-------- RECORDS FOR PROCESSING --------
Lemma findall_from_spec (r : re) (s : string) :
  forall skip m,
    In m (findall_from r s skip) ->
    exists pre rest, s = pre +:+ m +:+ rest /\ match_at r (m +:+ rest) = Some m.
Proof.
  induction s as [|c s IH]; intros skip m; cbn [findall_from]; [intros []|].
  assert (Later : forall n, In m (findall_from r s n) ->
            exists pre rest,
              String c s = pre +:+ m +:+ rest /\ match_at r (m +:+ rest) = Some m).
  { intros n H. destruct (IH _ _ H) as (pre & rest & -> & Hm).
    exists (String c pre), rest. split; [reflexivity | exact Hm]. }
  destruct skip as [|n]; [|apply Later].
  destruct (match_at r (String c s)) as [m0|] eqn:E; [|apply Later].
  intros [<-|H]; [|apply (Later _ H)].
  destruct (match_at_sound _ _ _ E) as (rest & Hs & _).
  exists "", rest. rewrite str_app_nil_l, <- Hs. split; [reflexivity | exact E].
Qed.

(** *** Stripping the trailing punctuation *)

Lemma rstrip_chars_cases (cs : string) (c : ascii) (s : string) :
  rstrip_chars cs (String c s) = "" /\ rstrip_chars cs s = "" /\ in_chars cs c = true
  \/ rstrip_chars cs (String c s) = String c "" /\ rstrip_chars cs s = ""
     /\ in_chars cs c = false
  \/ rstrip_chars cs (String c s) = String c (rstrip_chars cs s)
     /\ rstrip_chars cs s <> "".
Proof.
  cbn [rstrip_chars].
  destruct (rstrip_chars cs s); [destruct (in_chars cs c)|]; auto.
Qed.

Lemma rstrip_chars_app (cs a b : string) :
  rstrip_chars cs (a +:+ b)
  = match rstrip_chars cs b with
    | EmptyString => rstrip_chars cs a
    | r => a +:+ r
    end.
Proof.
  induction a as [|c a IH].
  - rewrite str_app_nil_l. destruct (rstrip_chars cs b); reflexivity.
  - rewrite str_app_cons. cbn [rstrip_chars]. rewrite IH.
    destruct (rstrip_chars cs b) as [|c' r]; [reflexivity|].
    destruct a; reflexivity.
Qed.

Lemma rstrip_chars_split (cs s : string) :
  exists t, s = rstrip_chars cs s +:+ t /\ all_chars (in_chars cs) t = true.
Proof.
  induction s as [|c s (t & Ht & Hp)]; [exists ""; auto|].
  destruct (rstrip_chars_cases cs c s) as [(E & E' & Hc)|[(E & E' & Hc)|(E & _)]];
    rewrite E.
  - exists (String c t). rewrite E', str_app_nil_l in Ht. subst s.
    rewrite str_app_nil_l, all_chars_cons, Hc, Hp. auto.
  - exists t. rewrite E', str_app_nil_l in Ht. subst s.
    split; [reflexivity | exact Hp].
  - exists t. rewrite str_app_cons, <- Ht. auto.
Qed.

Lemma rstrip_chars_idem (cs s : string) :
  rstrip_chars cs (rstrip_chars cs s) = rstrip_chars cs s.
Proof.
  induction s as [|c s IH]; [reflexivity|].
  destruct (rstrip_chars_cases cs c s) as [(E & _)|[(E & _ & Hc)|(E & Hne)]];
    rewrite E.
  - reflexivity.
  - cbn [rstrip_chars]. rewrite Hc. reflexivity.
  - cbn [rstrip_chars]. rewrite IH.
    destruct (rstrip_chars cs s); [congruence | reflexivity].
Qed.

(** Stripping a URL of the pattern's shape touches its tail only. *)
Lemma rstrip_url_shape (m : string) :
  url_shape m ->
  exists scheme host domain tail t,
    m = rstrip_chars trailing_punctuation m +:+ t
    /\ all_chars (in_chars trailing_punctuation) t = true
    /\ rstrip_chars trailing_punctuation m
       = scheme +:+ "://" +:+ host +:+ domain +:+ tail
    /\ (scheme = "http" \/ scheme = "https")
    /\ (host = ""
        \/ exists h, host = h +:+ "." /\ h <> "" /\ all_chars host_char h = true)
    /\ In domain domains
    /\ all_chars url_char tail = true.
Proof.
  intros (scheme & host & domain & tail & Hm & Hs & Hh & Hd & Hne & Ht).
  destruct (rstrip_chars_split trailing_punctuation m) as (t & Hsplit & Hp).
  destruct (rstrip_chars_split trailing_punctuation tail) as (t' & Htail & _).
  exists scheme, host, domain, (rstrip_chars trailing_punctuation tail), t.
  split; [exact Hsplit|]. split; [exact Hp|].
  split.
  { assert (Hdom : rstrip_chars trailing_punctuation (domain +:+ tail)
                   = domain +:+ rstrip_chars trailing_punctuation tail).
    { rewrite rstrip_chars_app.
      destruct (rstrip_chars trailing_punctuation tail) eqn:E; [|reflexivity].
      rewrite str_app_nil_r.
      unfold domains in Hd. cbn [In] in Hd.
      destruct Hd as [<-|[<-|[<-|[<-|[]]]]]; reflexivity. }
    assert (Hdne : domain +:+ rstrip_chars trailing_punctuation tail <> "").
    { unfold domains in Hd. cbn [In] in Hd.
      destruct Hd as [<-|[<-|[<-|[<-|[]]]]]; discriminate. }
    rewrite Hm.
    rewrite (rstrip_chars_app _ scheme), (rstrip_chars_app _ "://"),
      (rstrip_chars_app _ host), Hdom.
    destruct (domain +:+ rstrip_chars trailing_punctuation tail) as [|c0 r0] eqn:E0;
      [congruence|].
    destruct host as [|ch host']; [rewrite !str_app_nil_l; reflexivity|].
    rewrite str_app_cons. reflexivity. }
  split; [exact Hs|]. split; [exact Hh|]. split; [exact Hd|].
  rewrite Htail, all_chars_app in Ht. apply andb_prop in Ht as [Ht _]. exact Ht.
Qed.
--------
# WHAT NEEDS TO BE DONE
Using the records above, output exactly the lines from the first through the line that contains "Lemma rstrip_chars_idem (cs", with both of those included.

# EXERCISE OUTPUT
Lemma findall_from_spec (r : re) (s : string) :
  forall skip m,
    In m (findall_from r s skip) ->
    exists pre rest, s = pre +:+ m +:+ rest /\ match_at r (m +:+ rest) = Some m.
Proof.
  induction s as [|c s IH]; intros skip m; cbn [findall_from]; [intros []|].
  assert (Later : forall n, In m (findall_from r s n) ->
            exists pre rest,
              String c s = pre +:+ m +:+ rest /\ match_at r (m +:+ rest) = Some m).
  { intros n H. destruct (IH _ _ H) as (pre & rest & -> & Hm).
    exists (String c pre), rest. split; [reflexivity | exact Hm]. }
  destruct skip as [|n]; [|apply Later].
  destruct (match_at r (String c s)) as [m0|] eqn:E; [|apply Later].
  intros [<-|H]; [|apply (Later _ H)].
  destruct (match_at_sound _ _ _ E) as (rest & Hs & _).
  exists "", rest. rewrite str_app_nil_l, <- Hs. split; [reflexivity | exact E].
Qed.

(** *** Stripping the trailing punctuation *)

Lemma rstrip_chars_cases (cs : string) (c : ascii) (s : string) :
  rstrip_chars cs (String c s) = "" /\ rstrip_chars cs s = "" /\ in_chars cs c = true
  \/ rstrip_chars cs (String c s) = String c "" /\ rstrip_chars cs s = ""
     /\ in_chars cs c = false
  \/ rstrip_chars cs (String c s) = String c (rstrip_chars cs s)
     /\ rstrip_chars cs s <> "".
Proof.
  cbn [rstrip_chars].
  destruct (rstrip_chars cs s); [destruct (in_chars cs c)|]; auto.
Qed.

Lemma rstrip_chars_app (cs a b : string) :
  rstrip_chars cs (a +:+ b)
  = match rstrip_chars cs b with
    | EmptyString => rstrip_chars cs a
    | r => a +:+ r
    end.
Proof.
  induction a as [|c a IH].
  - rewrite str_app_nil_l. destruct (rstrip_chars cs b); reflexivity.
  - rewrite str_app_cons. cbn [rstrip_chars]. rewrite IH.
    destruct (rstrip_chars cs b) as [|c' r]; [reflexivity|].
    destruct a; reflexivity.
Qed.

Lemma rstrip_chars_split (cs s : string) :
  exists t, s = rstrip_chars cs s +:+ t /\ all_chars (in_chars cs) t = true.
Proof.
  induction s as [|c s (t & Ht & Hp)]; [exists ""; auto|].
  destruct (rstrip_chars_cases cs c s) as [(E & E' & Hc)|[(E & E' & Hc)|(E & _)]];
    rewrite E.
  - exists (String c t). rewrite E', str_app_nil_l in Ht. subst s.
    rewrite str_app_nil_l, all_chars_cons, Hc, Hp. auto.
  - exists t. rewrite E', str_app_nil_l in Ht. subst s.
    split; [reflexivity | exact Hp].
  - exists t. rewrite str_app_cons, <- Ht. auto.
Qed.

Lemma rstrip_chars_idem (cs s : string) :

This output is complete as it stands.